O novo secretário de Estado dos Estados Unidos, Anthony Blinken, falou sobre sua conversa telefônica com um alto representante do Partido Comunista Chinês, Yang Zechi. De 2007 a 2013, Yang Zechi chefiou o Ministério das Relações Exteriores da China. Hoje, ele ocupa o cargo de Secretário de Relações Exteriores do PCCh.


Segundo Blinken, em conversa com um diplomata chinês, ele afirmou que "os Estados Unidos pretendem responsabilizar a China por violar as normas internacionais". De acordo com Blinken, "há muito tempo Pequim se empenha em minar o sistema internacional estabelecido".
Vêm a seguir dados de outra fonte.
(* ===== verification/Auth.v ===== *)
(** Sessions: login, refresh with rotation and reuse detection, logout with the
    denylist, authentication of access tokens (src/auth/auth.service.ts). *)
From S2P Require Import Prelude JsNumber Events Schema Sql Fixtures Token.
From stdpp Require Import pretty.
#[local] Open Scope Z_scope.

Definition unauthorized (code detail : string) : exn := HttpError 401 (Some code) detail.
Definition BAD_REFRESH : exn := unauthorized "invalid-refresh-token" "refresh-токен недійсний".
Definition BAD_CREDENTIALS : exn := unauthorized "invalid-credentials" "невірний email або пароль".

Record TokenPair := Pair {
  access_token : string;
  refresh_token : string;
  token_type : string;
  expires_in : Z;
}.

(** What one call reads from the outside: [now()] of Postgres, [Date.now()],
    the random refresh token and the random UUID of the access token.

    A call takes effect when it commits; the rows it locks, and those it then
    reads by their keys, are as they are at that moment.  Only the UPDATE of a
    whole family depends on an earlier one: under READ COMMITTED it looks for its
    rows in the snapshot of its start, and misses those that other transactions
    have inserted since.  [ae_missed] are the ids of the rows it misses. *)
Record auth_env := AuthEnv { ae_now : Z; ae_date : Z; ae_raw : string; ae_jti : string; ae_missed : gset Z }.

(** HMAC-SHA-256 with the pepper. *)
Class Hmac := { hmac : string → string → string }.

Section statements.
Context `{PgText}.

(** SELECT id::text, role, password_hash FROM users WHERE email = $1 *)
Definition select_login (email : string) (d : db) : result (list (Z * user_row)) * db :=
  match text_in email with
  | None => (Err (PgError "22021"), d)
  | Some email => (Ok (filter (λ x, u_email x.2 = email) (map_to_list (users d))), d)
  end.

(** SELECT ... FROM refresh_tokens WHERE token_hash = $1 FOR UPDATE *)
Definition select_token (hash : string) (d : db) : result (list (Z * refresh_row)) * db :=
  (Ok (filter (λ x, rt_token_hash x.2 = hash) (map_to_list (refresh_tokens d))), d).

Definition revoked (now : Z) (t : refresh_row) : refresh_row :=
  RefreshRow (rt_token_hash t) (rt_family_id t) (rt_user_id t) (rt_used_at t) (Some now) (rt_expires_at t).

Definition revocable (family : string) (t : refresh_row) : bool :=
  bool_decide (rt_family_id t = family ∧ rt_revoked_at t = None).

(** UPDATE refresh_tokens SET revoked_at = now() WHERE family_id = $1 AND revoked_at IS NULL.
    The rows [missed] by the statement's snapshot stay as they are; the others
    are judged as they are when the statement has locked them. *)
Definition revoke_family (missed : gset Z) (family : string) (now : Z) (d : db) : result nat * db :=
  (Ok (length (filter (λ x, x.1 ∉ missed ∧ revocable family x.2 = true) (map_to_list (refresh_tokens d)))),
   set_tokens (map_imap (λ id t, Some (if decide (id ∉ missed ∧ revocable family t = true) then revoked now t else t)))
     (seq_tokens d) d).

(** SELECT role FROM users WHERE id = $1 *)
Definition select_role (user_id : Z) (d : db) : result (list role) * db :=
  (Ok (match users d !! user_id with Some u => [u_role u] | None => [] end), d).

Definition used (now : Z) (t : refresh_row) : refresh_row :=
  RefreshRow (rt_token_hash t) (rt_family_id t) (rt_user_id t) (Some now) (rt_revoked_at t) (rt_expires_at t).

(** UPDATE refresh_tokens SET used_at = now() WHERE id = $1 *)
Definition mark_used (id now : Z) (d : db) : result unit * db :=
  (Ok tt, set_tokens (alter (used now) id) (seq_tokens d) d).
Lemma right_sum : sumZ Size (right_parts size p ps) = size.
Proof.
  set (r := right_parts size p ps). set (total := partCount size p) in *.
  rewrite (sumZ_Permutation _ r (filter (λ q, PartNumber q ≤ total) r ++ filter (λ q, ¬ PartNumber q ≤ total) r))
    by (symmetry; apply filter_app_complement).
  rewrite sumZ_app.
  assert (Hbeyond : sumZ Size (filter (λ q, ¬ PartNumber q ≤ total) r) = 0).
  { rewrite (sumZ_ext _ (λ _, 0)); [|intros x [Hx Hin]%list_elem_of_filter; apply right_beyond in Hin; lia].
    unfold sumZ. generalize (filter (λ q, ¬ PartNumber q ≤ total) r). intros l. induction l; cbn in *; lia. }
  assert (Hnums : PartNumber <$> filter (λ q, PartNumber q ≤ total) r = part_numbers total).
  { apply (sorted_key_eq (λ x, x)).
    - apply StronglySorted_fmap with (R1 := by_key PartNumber); [done|]. apply filter_sorted, right_sorted.
    - apply seqZ_sorted.
    - intros n. unfold part_numbers. rewrite list_elem_of_fmap, elem_of_seqZ. split.
      + intros (q & -> & [Hq Hin]%list_elem_of_filter). apply right_elem in Hin. lia.
      + intros Hn. destruct (right_has n) as (q & Hin & <-); [lia|]. exists q.
        split; [done|]. apply list_elem_of_filter. split; [lia|done]. }
  rewrite Hbeyond, Z.add_0_r.
  rewrite (sumZ_ext _ (λ q, partLength size p (PartNumber q)))
    by (intros x [_ Hin]%list_elem_of_filter; by apply right_elem).
  rewrite <- (sumZ_fmap PartNumber (partLength size p)), Hnums.
  destruct (part_lengths size p) as (_ & _ & Hs); [unfold MIN_PART, MIB in *; lia|done|done|done].
Qed.
(* ===== verification/Orders.v ===== *)
(** The in-memory HTTP layer: catalogue, orders, their realtime events, the SSE
    stream and the WebSocket rooms (src/products, src/orders), with the role
    guard in front of them (src/auth/auth.guard.ts).

    The module-level arrays and counters and the fields of the event bus are one
    state [shop]; [bus] is everything the RxJS subject has published. *)
From stdpp Require Import pretty.
From S2P Require Import Prelude JsNumber JsText Events Schema Sql Fixtures Token Auth Cursor.
#[local] Open Scope Z_scope.

(** A text in double quotes. *)
Definition dquote : string := String (Ascii.ascii_of_nat 34) EmptyString.
Definition quoted (s : string) : string := dquote +:+ s +:+ dquote.

(** ** Data *)

Record Product := ProductOf { pr_id : string; pr_name : string; pr_price_cents : num }.
Record OrderItem := OrderItemOf { it_product_id : string; it_quantity : num }.
Inductive OrderStatus := st_new | st_packed | st_shipped | st_delivered | st_cancelled.
#[export] Instance OrderStatus_eq_dec : EqDecision OrderStatus.
Proof. solve_decision. Defined.

Record Order := OrderOf {
  or_id : string;
  or_buyer_id : string;
  or_items : list OrderItem;
  or_total_cents : num;
  or_status : OrderStatus;
  or_created_at : string;
}.

Record OrderStatusEvent := OrderStatusEventOf {
  oe_id : Z;
  oe_orderId : string;
  oe_status : OrderStatus;
  oe_ts : string;
}.

Record shop := Shop {
  PRODUCTS : list Product;
  product_nextId : Z;
  ORDERS : list Order;
  order_nextId : Z;
  buffers : gmap string (list OrderStatusEvent);
  counters : gmap string Z;
  bus : list OrderStatusEvent;
}.

Definition BUFFER_SIZE : nat := 100.

(** ** Products *)

Definition product_list (st : shop) (limit : Z) (cursor : option string) : result (Page Product) :=
  paginate (PRODUCTS st) limit cursor.

Definition product_getById (st : shop) (id : string) : result Product :=
  match list_find (λ p, pr_id p = id) (PRODUCTS st) with
  | Some (_, p) => Ok p
  | None => Err (HttpError 404 None ("товар " +:+ quoted id +:+ " не знайдено"))
  end.

Definition findByIds (st : shop) (ids : list string) : list Product :=
  filter (λ p, pr_id p ∈ ids) (PRODUCTS st).
(** A worker returns from [runWorker] only when nothing is left. *)
Lemma stop_needs_done s s' w :
  pool_step s s' → pl_workers s !! w ≠ Some Stopped → pl_workers s' !! w = Some Stopped →
  ∀ id j, job_queue (pl_db s') !! id = Some j → j_status j = job_done.
Proof.
  intros Hs Hn Hw'.
  destruct Hs as [d ws w0 id' rest Hw Hsel|d ws w0 Hw Hsel Hc|d ws w0 Hw Hsel Hc|d ws w0 id' d' Hw Hf
    |d ws w0 st Hw _|d ws w0 Hw|d ws oid d' ->]; cbn in *; try done;
    try (rewrite lookup_insert in Hw'; case_decide; done).
  by apply count_new_zero.
Qed.

(** C36: every job is processed exactly once.  Over any interleaving of any
    number of workers, with crashes, restarts and new jobs arriving: no two
    workers ever hold the same job; a job is either new and untouched or done
    with [processed = 1]; a done job is never touched again; and when a worker
    returns from [runWorker] every job in the table is done. *)
Theorem jobs_exactly_once s s' :
  pool_inv s → rtc pool_step s s' →
  (∀ w1 w2 id, pl_workers s' !! w1 = Some (Holding id) → pl_workers s' !! w2 = Some (Holding id) → w1 = w2) ∧
  (∀ id j, job_queue (pl_db s') !! id = Some j →
     (j_status j = job_new ∧ j_processed j = 0 ∧ j_worker j = None) ∨
     (j_status j = job_done ∧ j_processed j = 1 ∧ is_Some (j_worker j))) ∧
  (∀ id j, job_queue (pl_db s) !! id = Some j → j_status j = job_done → job_queue (pl_db s') !! id = Some j) ∧
  (∀ s'' w, pool_step s' s'' → pl_workers s' !! w ≠ Some Stopped → pl_workers s'' !! w = Some Stopped →
     ∀ id j, job_queue (pl_db s'') !! id = Some j → j_status j = job_done).
Proof.
  intros Hinv Hr. pose proof (pool_steps_inv s s' Hr Hinv) as [H1 H2 H3 H4]. split_and!.
  - done.
  - intros id j Hj. specialize (H1 id j Hj). unfold job_sound in H1. destruct (j_status j); tauto.
  - intros id j Hj Hst. by eapply done_stays.
  - intros s'' w Hs Hn Hw. by eapply stop_needs_done.
Qed.
End pool_facts.

(** ** One worker alone *)

Section runner.
Context `{PgText}.

Definition new_ids (d : db) : gset Z := list_to_set (new_jobs d).*1.

Lemma elem_new_ids d id : id ∈ new_ids d ↔ ∃ j, job_queue d !! id = Some j ∧ j_status j = job_new.
Proof. unfold new_ids. by rewrite elem_of_list_to_set, elem_new_jobs. Qed.
Definition rl_key (opts : RateLimitOptions) (clientId : string) : string :=
  default "rl:" (rl_prefix opts) +:+ clientId.

(** The answer of the script as the limiter reports it. *)
Definition of_script (r : Z * Z * Z) : RateLimitResult :=
  let '(allowed, remaining, retryMs) := r in
  RateLimitResultOf (allowed =? 1) remaining (if allowed =? 1 then 0 else Z.max 1 (ceil_div retryMs 1000)).

(** [RateLimiter.check] *)
Definition check (opts : RateLimitOptions) (clientId : string) : async redis RateLimitResult :=
  member ← randomUUID;
  r ← io_try (roundtrip (SLIDING_WINDOW_LUA (rl_key opts clientId) (rl_windowMs opts) (rl_limit opts) member));
  match r with
  | Ok answer => mret (of_script answer)
  | Err e =>
      if default true (rl_failOpen opts) then mret (RateLimitResultOf true (rl_limit opts) 0) else io_throw e
  end.

Definition too_many (retryAfterSec : Z) : http_response :=
  HttpResponse 429
    [("Retry-After", pretty retryAfterSec); ("Content-Type", "application/problem+json")]
    (JObj [("type", JStr "about:blank#rate-limited"); ("title", JStr "Too Many Requests");
           ("status", JNum (num_of_Z 429));
           ("detail", JStr ("Ліміт вичерпано, повторіть через " +:+ pretty retryAfterSec +:+ " с"))]).

Definition rateLimitMiddleware (opts : RateLimitOptions) (clientId : string) : async redis middleware_end :=
  r ← io_try (check opts clientId);
  match r with
  | Ok r => mret (if rl_allowed r then Next else Respond (too_many (rl_retryAfterSec r)))
  | Err e => mret (NextError e)
  end.
End limiter.
Lemma set_table_back c n t t' : tables c !! n = Some t → set_table (set_table c n t') n t = c.
Proof. intros H. destruct c. unfold set_table. cbn in *. by rewrite insert_insert_eq, insert_id. Qed.

(** ** Taking statements back *)

(** Whatever catalogue [u] succeeds on, [d] restores. *)
Definition undone (u d : list ddl) : Prop :=
  ∀ c c', wf c → run u c = Some c' → wf c' ∧ run d c' = Some c.

Lemma run_app l l' c : run (l ++ l') c = c' ← run l c; run l' c'.
Proof. revert c. induction l as [|s l IH]; intros c; [done|]. cbn. destruct (exec s c); cbn; auto. Qed.

Lemma undone_nil : undone [] [].
Proof. by intros c c' Hwf [= <-]. Qed.

Lemma undone_app u1 d1 u2 d2 : undone u1 d1 → undone u2 d2 → undone (u1 ++ u2) (d2 ++ d1).
Proof.
  intros H1 H2 c c' Hwf Hr. rewrite run_app in Hr. apply bind_Some in Hr as (c1 & Hr1 & Hr2).
  destruct (H1 _ _ Hwf Hr1) as [Hwf1 Hd1]. destruct (H2 _ _ Hwf1 Hr2) as [Hwf2 Hd2].
  split; [done|]. rewrite run_app, Hd2. done.
Qed.

Lemma undone_cons s d u ds : undone [s] [d] → undone u ds → undone (s :: u) (ds ++ [d]).
Proof. apply (undone_app [s] [d] u ds). Qed.

(** In a well-formed catalogue nothing refers to what does not exist. *)
Lemma wf_own_cols c n t m k x :
  wf c → tables c !! n = Some t → constraints t !! m = Some k → x ∈ own_cols k → x ∈ names t.
Proof.
  intros Hwf Hn Hm Hx. destruct (wf_constraints _ Hwf n t Hn m k Hm) as [Hk _].
  unfold known in Hk. rewrite Forall_forall in Hk. auto.
Qed.

Lemma wf_column_referenced c n t x :
  wf c → tables c !! n = Some t → column_referenced c n x → x ∈ names t.
Proof.
  intros Hwf Hn (n' & t' & Hn' & m & k & Hm & Hk).
  destruct (wf_constraints _ Hwf n' t' Hn' m k Hm) as [_ Hf]. destruct k; try discriminate Hk.
  apply bool_decide_eq_true in Hk as [-> ->]. rewrite Hn in Hf. destruct Hf as (m' & k & Hm' & Hk).
  eapply (wf_own_cols c n t m' k); [done..|]. destruct Hk as [-> | ->]; cbn; set_solver.
Qed.

Lemma wf_referenced c n : wf c → tables c !! n = None → ¬ referenced c n.
Proof.
  intros Hwf Hn (n' & t' & Hn' & _ & m & k & Hm & Hk).
  destruct (wf_constraints _ Hwf n' t' Hn' m k Hm) as [_ Hf]. destruct k; try discriminate Hk.
  apply bool_decide_eq_true in Hk as ->. by rewrite Hn in Hf.
Qed.

Lemma wf_index c m ix : wf c → indexes c !! m = Some ix →
  ∃ t, tables c !! ix_table ix = Some t ∧ ∀ x, x ∈ index_cols ix → x ∈ names t.
Proof.
  intros Hwf Hm. destruct (wf_indexes _ Hwf m ix Hm) as (t & Ht & Hk). exists t.
  unfold known in Hk. rewrite Forall_forall in Hk. auto.
Qed.

(** References only depend on the constraints of the tables. *)
Lemma column_referenced_set c n t t' n' x :
  tables c !! n = Some t → constraints t' = constraints t →
  column_referenced (set_table c n t') n' x → column_referenced c n' x.
Proof.
  intros Hn Hc (n1 & t1 & H1 & Hk). cbn in H1. apply lookup_insert_Some in H1 as [[<- <-]|[_ H1]].
  - exists n, t. by rewrite <- Hc.
  - by exists n1, t1.
Qed.

Lemma names_add cols ks x col : names (Table (cols ++ [(x, col)]) ks) = cols.*1 ++ [x].
Proof. unfold names. cbn. by rewrite fmap_app. Qed.

Lemma grows_add t x col : grows t (Table (columns t ++ [(x, col)]) (constraints t)).
Proof. split; [|done]. rewrite names_add. unfold names. set_solver. Qed.

Lemma undone_add_column n x col : undone [ADD_COLUMN n x col] [DROP_COLUMN n x].
Proof.
  intros c c' Hwf Hr. exec_inv Hr. destruct Hg as [Hx0 _]. rename x0 into t. split.
  - apply wf_set_table; [done| |].
    + rewrite Hx. apply grows_add.
    + eapply map_Forall_impl; [exact (wf_constraints _ Hwf n t Hx)|]. intros m k.
      apply fits_mono; [by intros ? ? ?; eexists|]. apply grows_add.
  - rewrite run_one. cbn [exec set_table tables]. rewrite lookup_insert_eq. cbn [mbind option_bind]. rewrite guard_true; cycle 1.
    { split; [rewrite names_add; set_solver|]. intros Hr. apply Hx0.
      apply (wf_column_referenced c n t x Hwf Hx). by refine (column_referenced_set c n t _ n x Hx _ Hr). }
    cbn. rewrite insert_insert_eq. f_equal. destruct c as [ts ixs]. f_equal.
    + apply insert_id. cbn in Hx. rewrite Hx. f_equal. destruct t as [cols ks]. cbn. f_equal.
      * rewrite filter_app, filter_cons_False by (cbn; tauto). rewrite app_nil_r.
        symmetry. apply filter_all. intros [y z] Hy. cbn. intros ->. apply Hx0.
        exact (list_elem_of_fmap_2 fst _ _ Hy).
      * symmetry. apply map_filter_id. intros m k Hm. cbn. intros Hin. apply Hx0.
        by eapply (wf_own_cols (Catalogue ts ixs)).
    + apply map_filter_id. intros m ix Hm [Hn Hin]. cbn in Hin. subst n.
      destruct (wf_index _ m ix Hwf Hm) as (t' & Ht' & Hcols). apply Hx0. cbn in Ht', Hx.
      rewrite Hx in Ht'. injection Ht' as <-. auto.
Qed.

Lemma undone_add_constraint n m k :
  is_key k = false → undone [ADD_CONSTRAINT n m k] [DROP_CONSTRAINT n m].
Proof.
  intros Hk c c' Hwf Hr. exec_inv Hr. destruct Hg as (Hm & Hf & _). rename x into t.
  assert (grows t (Table (columns t) (<[m := k]> (constraints t)))) as Hg.
  { split; [done|]. cbn. by apply insert_subseteq. }
  split.
  - apply wf_set_table; [done|by rewrite Hx|]. cbn. apply map_Forall_insert_2.
    + eapply fits_mono; [|exact Hg|exact Hf]. by intros ? ? ?; eexists.
    + eapply map_Forall_impl; [exact (wf_constraints _ Hwf n t Hx)|]. intros m' k'.
      apply fits_mono; [by intros ? ? ?; eexists|done].
  - rewrite run_one. cbn [exec set_table tables]. rewrite lookup_insert_eq. cbn. rewrite lookup_insert_eq. cbn.
    rewrite guard_true by (rewrite Hk; discriminate). f_equal. destruct c as [ts ixs]. unfold set_table. cbn in *.
    rewrite insert_insert_eq, delete_insert_id by done. f_equal. apply insert_id. by destruct t.
Qed.

Lemma undone_create_index m ix : undone [CREATE_INDEX m ix] [DROP_INDEX m].
Proof.
  intros c c' Hwf Hr. exec_inv Hr. destruct Hg as [(_ & Hm & _) Hk]. rename x into t. split.
  - split; [exact (wf_constraints _ Hwf)|]. cbn. apply map_Forall_insert_2; [by eexists|exact (wf_indexes _ Hwf)].
  - rewrite run_one. cbn. rewrite lookup_insert_eq, guard_true by by eexists.
    rewrite delete_insert_id by done. by destruct c.
Qed.

(** A new table with the indexes on it goes away with the table. *)
Definition create_indexes (n : string) (l : list (string * index)) : Prop := Forall (λ p, ix_table p.2 = n) l.

Lemma run_create_indexes n l c c' :
  create_indexes n l → run ((λ p, CREATE_INDEX p.1 p.2) <$> l) c = Some c' → wf c →
  wf c' ∧ tables c' = tables c ∧
  filter (λ p, ix_table p.2 ≠ n) (indexes c') = filter (λ p, ix_table p.2 ≠ n) (indexes c).
Proof.
  intros Hl. revert c. induction Hl as [|[m ix] l Hix _ IH]; intros c; [by intros [= <-]|].
  intros Hr Hwf. cbn [fmap list_fmap run] in Hr. apply bind_Some in Hr as (c1 & H1 & Hr).
  destruct (undone_create_index m ix c c1 Hwf) as [Hwf1 _]; [by rewrite run_one|].
  destruct (IH _ Hr Hwf1) as (? & Ht & Hi). split; [done|]. exec_inv H1. cbn in *.
  split; [done|]. rewrite Hi. destruct Hg as [(_ & Hm & _) _].
  rewrite map_filter_insert_False by (cbn; intros Hne; by apply Hne). by rewrite delete_id.
Qed.

Lemma undone_create_table n cols ks l :
  create_indexes n l →
  undone (CREATE_TABLE n cols ks :: ((λ p, CREATE_INDEX p.1 p.2) <$> l)) [DROP_TABLE n].
Proof.
  intros Hl c c' Hwf Hr. cbn [run] in Hr. apply bind_Some in Hr as (c1 & H1 & Hr). exec_inv H1.
  destruct Hg as ((Hn & _ & _) & _ & _ & Hks).
  assert (wf (set_table c n (Table cols (list_to_map ks)))) as Hwf1.
  { apply wf_set_table; [done|by rewrite Hn|]. eapply map_Forall_impl; [exact Hks|]. by cbn; intros ? ? []. }
  destruct (run_create_indexes _ _ _ _ Hl Hr Hwf1) as (Hwf' & Ht & Hi). split; [done|].
  rewrite run_one. cbn. rewrite Ht. cbn. rewrite guard_true.
  - f_equal. destruct c as [ts ixs]. cbn in *. rewrite delete_insert_id by done. f_equal.
    rewrite Hi. apply map_filter_id. intros m ix Hm. cbn. intros Hix. subst n.
    destruct (wf_index _ m ix Hwf Hm) as (t & Hn' & _). pose proof (eq_trans (eq_sym Hn) Hn') as Hc. discriminate Hc.
  - split; [rewrite lookup_insert_eq; by eexists|]. intros (n' & t' & Hn' & Hne & Href).
    rewrite Ht in Hn'. cbn in Hn'. rewrite lookup_insert_ne in Hn' by done.
    apply (wf_referenced c n Hwf Hn). by exists n', t'.
Qed.

(** *** The migrations of the repository *)

Ltac index_list l :=
  match l with
  | [] => constr:(@nil (string * index))
  | CREATE_INDEX ?m ?ix :: ?r => let t := index_list r in constr:((m, ix) :: t)
  end.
Secretário de Estado dos EUA:


Eu disse ao Sr. Jan sobre isso. Também na conversa, observei que os Estados Unidos continuarão a defender os direitos humanos e os valores democráticos em todo o mundo, incluindo o Tibete, Hong Kong e a região autônoma de Xinjiang Uygur.


Na verdade, o chefe da diplomacia americana deixou claro que Washington vai interferir nos assuntos internos da China. De acordo com Blinken, os Estados Unidos vão "responsabilizar a China por desestabilizar a situação no estreito de Taiwan e na região Indo-Pacífico como um todo".


Enquanto isso, a imprensa chinesa noticia a resposta de Yang Zechi ao Sr. Blinken. O funcionário chinês observou que "as relações sino-americanas estão agora em um ponto crucial - elas podem ir tanto para uma direção positiva quanto para uma direção negativa." Segundo Yang Zechi, até agora a retórica do novo governo americano "não dá motivos para otimismo". O diplomata chinês acrescentou que "o tema da situação no estreito de Taiwan foi levantado com frequência pelos Estados Unidos":


A China segue uma política estável e consistente em relação aos Estados Unidos. A questão de Taiwan é sensível para Pequim. Ao mesmo tempo, seria muito melhor para os Estados Unidos, em primeiro lugar, se prestassem mais atenção não a Taiwan e ao Tibete, mas aos seus próprios problemas e às possibilidades de aprofundamento da cooperação sino-americana.